Las siete cucas (fragmento)Eugenio Noel
Las siete cucas (fragmento)

"El rey sabio —y no hay que decir quién, porque han existido tan pocos, que con decir así ya saben todos que fue don Alfonso el Décimo— advertía a los jueces que se guardasen del testimonio de las mujeres que comercian con su cuerpo. Pero la Martina nunca llegó a ese extremo, que sepamos, y hay que creerla. En primer lugar, porque nada le agrada a uno más que le den la razón, que cuando se la dan a uno no teniéndola.
Bizantinismos a un lado. Cuando las Cucas salían a la puerta, desecada ya la poza y bien rellenada, y se sentaban, en la poyata que sombreaba la parra del Cuco, las siete, éstas en el poyo, las otras en sillas terreras, que no sabemos por qué gustó siempre a la mujer pueblerina la silleta casi o cuasi escabel y aun sospechamos sin mucho ahincamiento sea de costumbre moruna, aunque más bien nos inclinamos a creer que, como la mujer es tan apegada a la tierra, le cuesta mucho despegarse de ella, el cuadro que las siete componían parecía de pega.
¿Por qué le sorprenderá a uno todo lo que es verdaderamente bello? ¿Por qué lo bello no es lo común, lo cotidiano? Muy sabrosas y tiernas ideas supo sobre el tema dar cierto filósofo llamado Santayana, uno de los más eminentes filósofos contemporáneos, al que le ocurrió la peor tragedia que le puede ocurrir a un sabio, y es nacer en Madrid. De pasmado que se quedó ha escrito sus obras en inglés y todos los madrileños que conozcan inglés, pero nada de inglés gibraltareño, sino uno digno de Bridges y Lowes Dikinson y Conrad y Moore y Hardy, pueden relamerse con su The Sense of Beauty. Los no anglicanizados pueden esperar sentados… como las Cucas. No hay más delicioso y patriótico suceso que leer a un compatriota traducido al idioma nativo; es para morirse… de risa. La verdad es cruel, dice ese madrileño-inglés, pero hace libres a los que la aman; dispensadme. Así como así, el padre de este genial pensador fue abulense y casi paisano de mis seis hermosas hijas del ahorcado, del reino de la asolación altiva, que escribe el escaldado gato.
Aprovechando como siempre lo de otros me viene al pelo eso de asolación altiva para calificar el estado de alma de las Cucas bajo el trágico emparrado. Altivamente desoladas, justo. Pero muy hermosas en su desesperación asordada.
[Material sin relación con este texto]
(* ===== verification/Cache.v ===== *)
(** * What the buffer cache promises

    The cache as its clients see it ([cache]): the contents of every block, the
    blocks the running process holds and the blocks kept from eviction by
    [B_DIRTY].  [cache_ok] relates it to the buffers of bio.c and the disk, and
    each operation of Bio.v is shown to act on the abstract cache as expected. *)

From stdpp Require Import base gmap list strings sets.
From Stdlib Require Import ZArith Lia.
From S2P Require Import Prelude State Spinlock Sched Ring Bio.

Record cache : Type := mk_cache {
  a_blk : Z -> list Z;
  a_held : gmap Z nat;
  a_dirty : gset Z
}.

Definition set_a_blk (n : Z) (v : list Z) (a : cache) : cache :=
  mk_cache (fun m => if decide (m = n) then v else a_blk a m) (a_held a) (a_dirty a).
Definition set_a_held (h : gmap Z nat) (a : cache) : cache := mk_cache (a_blk a) h (a_dirty a).
Definition set_a_dirty (d : gset Z) (a : cache) : cache := mk_cache (a_blk a) (a_held a) d.

Definition DIRTY : Z := Z.lor B_VALID B_DIRTY.

(** Buffer [i] is the one for block [n] of disk 1. *)
Definition cached (k : kstate) (n : Z) (i : nat) : Prop :=
  (i < NBUF)%nat /\ b_dev (buf_at k i) = 1 /\ b_blockno (buf_at k i) = n.

#[export] Instance cached_dec k n i : Decision (cached k n i).
Proof. unfold cached. apply _. Defined.

(** One buffer: unused or held by the running process, and in step with the
    disk unless it is held or dirty. *)
Record buf_ok (k : kstate) (pid : Z) (b : buf) : Prop := {
  bk_length : length (b_data b) = BSIZE;
  bk_flags : b_flags b = 0 \/ b_flags b = B_VALID \/ b_flags b = DIRTY;
  bk_ref : b_refcnt b = 0 /\ sl_locked (b_lock b) = 0
    \/ b_refcnt b = 1 /\ held_buf pid b /\ b_flags b <> 0;
  bk_dev : b_flags b <> 0 -> b_dev b = 1 /\ in_range k (b_blockno b);
  bk_sync : b_flags b = B_VALID -> b_refcnt b = 0 -> b_data b = disk_block k (b_blockno b)
}.

Record cache_ok (k : kstate) (p : nat) (a : cache) : Prop := {
  co_linked : exists l, linked k l;
  co_buf : forall i, (i < NBUF)%nat -> buf_ok k (mypid k p) (buf_at k i);
  co_uniq : forall n i j, cached k n i -> cached k n j -> i = j;
  co_disk : forall n, length (disk_block k n) = BSIZE;
  co_held : forall n i, a_held a !! n = Some i <-> cached k n i /\ b_refcnt (buf_at k i) = 1;
  co_dirty : forall n, n ∈ a_dirty a <-> exists i, cached k n i /\ b_flags (buf_at k i) = DIRTY;
  co_blk : forall n i, cached k n i -> b_flags (buf_at k i) <> 0 -> a_blk a n = b_data (buf_at k i);
  co_clean : forall n, (forall i, cached k n i -> b_flags (buf_at k i) = 0) ->
    a_blk a n = disk_block k n
}.

(** What changes: buffers, disk and history of writes. *)
Definition strip (k : kstate) : kstate := set_k_buf [] (set_k_disk ∅ (set_k_writes [] k)).
Definition bio_frame (k k' : kstate) : Prop := strip k' = strip k.

Lemma bio_frame_field {A} (f : kstate -> A) k k' :
  (forall k, f k = f (strip k)) -> bio_frame k k' -> f k' = f k.
Proof. intros Hf H. rewrite (Hf k'), (Hf k). by rewrite H. Qed.

Lemma bio_frame_refl k : bio_frame k k.
Proof. done. Qed.

Lemma bio_frame_trans k1 k2 k3 : bio_frame k1 k2 -> bio_frame k2 k3 -> bio_frame k1 k3.
Proof. unfold bio_frame. congruence. Qed.

Lemma quiet_frame k k' c p : bio_frame k k' -> quiet k c p -> quiet k' c p.
Proof.
  intros F. apply quiet_ext; by apply bio_frame_field.
Qed.

Lemma buf_ok_ext k k' pid b :
  k_disksize k' = k_disksize k -> disk_block k' (b_blockno b) = disk_block k (b_blockno b) ->
  buf_ok k pid b -> buf_ok k' pid b.
Proof.
  intros Hd Hb [A B C D E]. split; try done.
  - unfold in_range. by rewrite Hd.
  - intros. rewrite Hb. auto.
Qed.

(** The state with buffer [i] replaced by a buffer for block [n]; the disk may
    change at [n]. *)
Record replaced (k k' : kstate) (i : nat) (b : buf) (n : Z) : Prop := {
  rp_buf : k_buf k' = <[i := b]> (k_buf k);
  rp_disksize : k_disksize k' = k_disksize k;
  rp_proc : k_proc k' = k_proc k;
  rp_disk : forall m, m <> n -> disk_block k' m = disk_block k m;
  rp_len : length (disk_block k' n) = BSIZE
}.

Lemma replaced_at k k' i b n j :
  replaced k k' i b n -> (i < length (k_buf k))%nat ->
  buf_at k' j = if decide (j = i) then b else buf_at k j.
Proof.
  intros R Hi. unfold buf_at. rewrite (rp_buf _ _ _ _ _ R). case_decide; subst.
  - by rewrite list_lookup_insert_eq.
  - by rewrite list_lookup_insert_ne.
Qed.

Lemma cached_replaced_eq k k' i b n j :
  replaced k k' i b n -> (i < NBUF)%nat -> length (k_buf k) = S NBUF ->
  b_dev b = 1 -> b_blockno b = n -> (forall j, cached k n j -> j = i) ->
  cached k' n j <-> j = i.
Proof.
  intros R Hi Hl Hd Hn Hu. unfold cached. rewrite (replaced_at _ _ _ _ _ _ R) by lia.
  case_decide as E; [subst; tauto|]. split; [|done]. intros (H1 & H2 & H3). by apply Hu.
Qed.

Lemma cached_replaced_ne k k' i b n m j :
  replaced k k' i b n -> (i < NBUF)%nat -> length (k_buf k) = S NBUF ->
  b_blockno b = n -> (b_dev (buf_at k i) <> 1 \/ b_blockno (buf_at k i) = n) -> m <> n ->
  cached k' m j <-> cached k m j /\ j <> i.
Proof.
  intros R Hi Hl Hn Ho Hm. unfold cached. rewrite (replaced_at _ _ _ _ _ _ R) by lia.
  case_decide as E; [subst; naive_solver|]. naive_solver.
Qed.

Lemma cached_ne k i n m j :
  (b_dev (buf_at k i) <> 1 \/ b_blockno (buf_at k i) = n) -> m <> n -> cached k m j -> j <> i.
Proof. intros Ho Hm (_ & Hd & Hb) ->. naive_solver. Qed.

Lemma linked_replaced k k' i b n l :
  replaced k k' i b n -> linked k l -> b_next b = nx k i -> b_prev b = pv k i -> linked k' l.
Proof.
  intros R L Hnx Hpv. assert (E : linked (put_buf i b k) l) by (by apply linked_put).
  destruct E as [A B C]. split; [|..|done].
  - rewrite (rp_buf _ _ _ _ _ R). exact A.
  - revert B. apply ring_fn_ext; intros j; unfold nx, pv, buf_at, put_buf; simpl;
      by rewrite (rp_buf _ _ _ _ _ R).
Qed.

Lemma buf_ok_replaced k k' p i b n j :
  replaced k k' i b n -> (i < length (k_buf k))%nat -> (j < NBUF)%nat ->
  (forall j, cached k n j -> j = i) -> buf_ok k' (mypid k p) b ->
  buf_ok k (mypid k p) (buf_at k j) -> buf_ok k' (mypid k' p) (buf_at k' j).
Proof.
  intros R Hl Hj Hu1 Hb [B1 B2 B3 B4 B5]. unfold mypid, proc_at.
  rewrite (rp_proc _ _ _ _ _ R), (replaced_at _ _ _ _ _ j R Hl).
  destruct (decide (j = i)) as [->|E]; [exact Hb|].
  destruct (decide (b_dev (buf_at k j) = 1 /\ b_blockno (buf_at k j) = n)) as [[X Y]|X].
  { destruct E. apply Hu1. by split_and!. }
  split; try done.
  - unfold in_range. by rewrite (rp_disksize _ _ _ _ _ R).
  - intros F G. rewrite (rp_disk _ _ _ _ _ R); [auto|]. intros Y. apply X.
    split; [|done]. apply B4. rewrite F. done.
Qed.

(** The general update: buffer [i], which held block [n] or nothing, becomes
    [b], a buffer for block [n]. *)
Lemma cache_ok_replaced k k' p a a' i b n :
  cache_ok k p a -> replaced k k' i b n -> (i < NBUF)%nat ->
  (b_dev (buf_at k i) <> 1 \/ b_blockno (buf_at k i) = n) -> (forall j, cached k n j -> j = i) ->
  b_dev b = 1 -> b_blockno b = n -> b_next b = nx k i -> b_prev b = pv k i ->
  buf_ok k' (mypid k p) b ->
  (forall m, m <> n -> a_held a' !! m = a_held a !! m) ->
  a_held a' !! n = (if decide (b_refcnt b = 1) then Some i else None) ->
  (forall m, m <> n -> m ∈ a_dirty a' <-> m ∈ a_dirty a) ->
  (n ∈ a_dirty a' <-> b_flags b = DIRTY) ->
  (forall m, m <> n -> a_blk a' m = a_blk a m) ->
  a_blk a' n = (if decide (b_flags b = 0) then disk_block k' n else b_data b) ->
  cache_ok k' p a'.
Proof.
  intros [[l L] Hbuf Hu Hdisk Hheld Hdirty Hblk Hclean] R Hi Ho Hu1 Hd Hn Hnx Hpv Hb H1 H2 H3 H4 H5 H6.
  pose proof (ln_length _ _ L) as Hl.
  pose proof (fun j => replaced_at _ _ _ _ _ j R ltac:(lia)) as At.
  pose proof (fun j => cached_replaced_eq _ _ _ _ _ j R Hi Hl Hd Hn Hu1) as Ceq.
  pose proof (fun m j => cached_replaced_ne _ _ _ _ _ m j R Hi Hl Hn Ho) as Cne.
  pose proof (fun m j => cached_ne k i n m j Ho) as Ne.
  assert (Atne : forall m j, m <> n -> cached k m j -> buf_at k' j = buf_at k j).
  { intros m j Hm Hc. rewrite At, decide_False; [done|]. by eapply Ne. }
  split.
  - exists l. by apply (linked_replaced k k' i b n).
  - intros j Hj. apply (buf_ok_replaced k k' p i b n); auto with lia.
  - intros m j j' A B. destruct (decide (m = n)) as [->|Hm].
    + apply Ceq in A, B. congruence.
    + apply (Cne m j Hm) in A as [A _]. apply (Cne m j' Hm) in B as [B _]. by eapply Hu.
  - intros m. destruct (decide (m = n)) as [->|Hm]; [apply R|]. by rewrite (rp_disk _ _ _ _ _ R).
  - intros m j. destruct (decide (m = n)) as [->|Hm].
    + rewrite H2, Ceq. destruct (decide (b_refcnt b = 1)) as [E|E]; split; try done.
      * intros [= <-]. split; [done|]. by rewrite At, decide_True.
      * intros [-> _]. done.
      * intros [-> F]. by rewrite At, decide_True in F.
    + rewrite (H1 m Hm), Hheld, (Cne m j Hm). split.
      * intros [A B]. rewrite (Atne m j Hm A). eauto.
      * intros [[A _] B]. by rewrite (Atne m j Hm A) in B.
  - intros m. destruct (decide (m = n)) as [->|Hm].
    + rewrite H4. split.
      * intros F. exists i. rewrite Ceq, At, decide_True by done. done.
      * intros (j & ->%Ceq & F). by rewrite At, decide_True in F.
    + rewrite (H3 m Hm), Hdirty. split; intros (j & A & B).
      * exists j. rewrite (Cne m j Hm), (Atne m j Hm A). eauto.
      * apply (Cne m j Hm) in A as [A _]. exists j. by rewrite (Atne m j Hm A) in B.
  - intros m j A F. destruct (decide (m = n)) as [->|Hm].
    + apply Ceq in A as ->. rewrite At, decide_True in F |- * by done. by rewrite H6, decide_False.
    + apply (Cne m j Hm) in A as [A _]. rewrite (Atne m j Hm A) in F |- *. rewrite H5 by done. eauto.
  - intros m F. destruct (decide (m = n)) as [->|Hm].
    + rewrite H6, decide_True; [done|]. specialize (F i ltac:(by apply Ceq)).
      by rewrite At, decide_True in F.
    + rewrite H5, (rp_disk _ _ _ _ _ R) by done. apply Hclean. intros j A.
      rewrite <- (Atne m j Hm A). apply F, (Cne m j Hm). eauto.
Qed.

(** ** Updates of one buffer *)

Lemma replaced_put k p a i b n :
  cache_ok k p a -> replaced k (put_buf i b k) i b n.
Proof. intros C. split; try done. apply C. Qed.

(** A buffer that is neither held nor dirty can forget its block. *)
Definition evict (b : buf) : buf := set_b_dev 0 (set_b_flags 0 b).

Lemma cache_ok_evict k p a i :
  cache_ok k p a -> (i < NBUF)%nat -> b_refcnt (buf_at k i) = 0 -> b_flags (buf_at k i) <> DIRTY ->
  cache_ok (put_buf i (evict (buf_at k i)) k) p a.
Proof.
  intros [[l L] Hbuf Hu Hdisk Hheld Hdirty Hblk Hclean] Hi Hr Hf.
  pose proof (ln_length _ _ L) as Hl. set (k' := put_buf i _ k).
  assert (At : forall j, buf_at k' j = if decide (j = i) then evict (buf_at k i) else buf_at k j).
  { intros j. unfold k'. case_decide; subst; [rewrite buf_at_put; [done|lia]|by rewrite buf_at_put_ne]. }
  assert (C : forall n j, cached k' n j <-> cached k n j /\ j <> i).
  { intros n j. unfold cached. rewrite At. destruct (decide (j = i)); [|naive_solver].
    subst. simpl. naive_solver. }
  assert (At' : forall j, j <> i -> buf_at k' j = buf_at k j) by (intros; by rewrite At, decide_False).
  destruct (Hbuf i Hi) as [B1 B2 B3 B4 B5]. split; try done.
  - exists l. by apply linked_put.
  - intros j Hj. rewrite At. destruct (decide (j = i)); [|by apply (buf_ok_ext k), Hbuf].
    split; simpl; try done; [auto|]. left. destruct B3 as [?|[? _]]; [done|congruence].
  - intros n j j' [A _]%C [B _]%C. by eapply Hu.
  - intros n j. rewrite Hheld, C. split.
    + intros [A B]. assert (j <> i) by congruence. by rewrite At'.
    + intros [[A Hj] B]. by rewrite At' in B.
  - intros n. rewrite Hdirty. split; intros (j & A & B).
    + assert (j <> i) by congruence. exists j. by rewrite C, At'.
    + apply C in A as [A Hj]. exists j. by rewrite At' in B.
  - intros n j [A Hj]%C. rewrite At' by done. by apply Hblk.
  - intros n F. destruct (decide (cached k n i)) as [Hc|Hc].
    + destruct (decide (b_flags (buf_at k i) = 0)) as [Hz|Hz].
      * apply Hclean. intros j Hj. by rewrite (Hu n j i Hj Hc).
      * rewrite (Hblk n i Hc Hz). rewrite B5; [|naive_solver|done]. by destruct Hc as (_ & _ & ->).
    + apply Hclean. intros j Hj. assert (Hji : j <> i) by (intros ->; done).
      rewrite <- (At' j Hji). apply F, C. done.
Qed.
La parra del Cuco era el único arbusto, fuera de los álamos negros del lavadero, que crecía en el pueblo libre de las injurias de los chicos y de esa indiferencia, cruel y no analizada aún, del castellano por los árboles. Plantola el Cuco y si en vida logró que respetaran los racimos espléndidos, después de ahorcado lo consiguió con tan definitivo resultado, que sería cosa de recomendar a los agricultores algo parecido aunque menos oneroso para que defendieran sus predios, árboles y sembrados.
Las uvas del ahorcado… Qué bonito título para un cuento o chisme de color local o cromo a todo color. Bien se prestaban a lucimientos literarios aquellos enormes racimos de uvas colgantes entre las lobuladas hojas más bellas de las hojas, las únicas que merecieron servir a nuestros primeros padres de pudendum, primer traje venerable de Eva y, según parece por la poca ropa que la de nuestros días lleva encima, último traje también, Dios Nuestro Señor lo quiera.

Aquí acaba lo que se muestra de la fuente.